Problem: Output the line that contains "Lemma extends_length n" and every line after it to the end of the entries, with nothing added or left out.

Record excerpts:
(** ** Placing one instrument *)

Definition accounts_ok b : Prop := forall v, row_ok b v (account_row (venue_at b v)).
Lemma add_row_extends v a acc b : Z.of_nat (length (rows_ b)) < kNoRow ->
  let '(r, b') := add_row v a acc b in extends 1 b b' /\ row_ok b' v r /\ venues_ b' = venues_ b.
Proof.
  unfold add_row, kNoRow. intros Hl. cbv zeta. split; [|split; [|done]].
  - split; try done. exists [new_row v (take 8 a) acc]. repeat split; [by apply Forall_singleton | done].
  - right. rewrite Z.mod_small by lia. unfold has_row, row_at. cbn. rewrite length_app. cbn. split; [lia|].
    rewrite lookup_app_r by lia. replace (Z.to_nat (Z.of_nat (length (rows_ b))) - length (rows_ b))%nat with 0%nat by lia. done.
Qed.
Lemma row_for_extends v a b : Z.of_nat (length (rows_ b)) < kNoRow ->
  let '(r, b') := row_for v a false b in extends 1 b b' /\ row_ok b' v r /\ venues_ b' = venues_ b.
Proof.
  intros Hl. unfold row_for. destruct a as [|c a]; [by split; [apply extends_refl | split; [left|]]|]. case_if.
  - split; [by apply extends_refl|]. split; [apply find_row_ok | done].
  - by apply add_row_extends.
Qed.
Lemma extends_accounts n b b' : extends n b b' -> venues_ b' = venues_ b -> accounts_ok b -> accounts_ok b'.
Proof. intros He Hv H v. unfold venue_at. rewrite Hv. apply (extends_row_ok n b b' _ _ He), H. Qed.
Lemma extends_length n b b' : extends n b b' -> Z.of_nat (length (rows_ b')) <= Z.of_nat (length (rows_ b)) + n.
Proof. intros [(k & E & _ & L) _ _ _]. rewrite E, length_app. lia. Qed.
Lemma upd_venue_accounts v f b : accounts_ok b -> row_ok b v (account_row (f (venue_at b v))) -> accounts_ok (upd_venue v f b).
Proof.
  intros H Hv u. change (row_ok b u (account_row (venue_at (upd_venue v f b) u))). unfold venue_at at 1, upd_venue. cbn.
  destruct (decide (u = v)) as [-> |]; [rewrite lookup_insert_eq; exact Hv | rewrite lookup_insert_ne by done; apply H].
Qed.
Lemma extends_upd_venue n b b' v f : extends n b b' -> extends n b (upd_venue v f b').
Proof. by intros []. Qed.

Result of this exercise:
Lemma extends_length n b b' : extends n b b' -> Z.of_nat (length (rows_ b')) <= Z.of_nat (length (rows_ b)) + n.
Proof. intros [(k & E & _ & L) _ _ _]. rewrite E, length_app. lia. Qed.
Lemma upd_venue_accounts v f b : accounts_ok b -> row_ok b v (account_row (f (venue_at b v))) -> accounts_ok (upd_venue v f b).
Proof.
  intros H Hv u. change (row_ok b u (account_row (venue_at (upd_venue v f b) u))). unfold venue_at at 1, upd_venue. cbn.
  destruct (decide (u = v)) as [-> |]; [rewrite lookup_insert_eq; exact Hv | rewrite lookup_insert_ne by done; apply H].
Qed.
Lemma extends_upd_venue n b b' v f : extends n b b' -> extends n b (upd_venue v f b').
Proof. by intros []. Qed.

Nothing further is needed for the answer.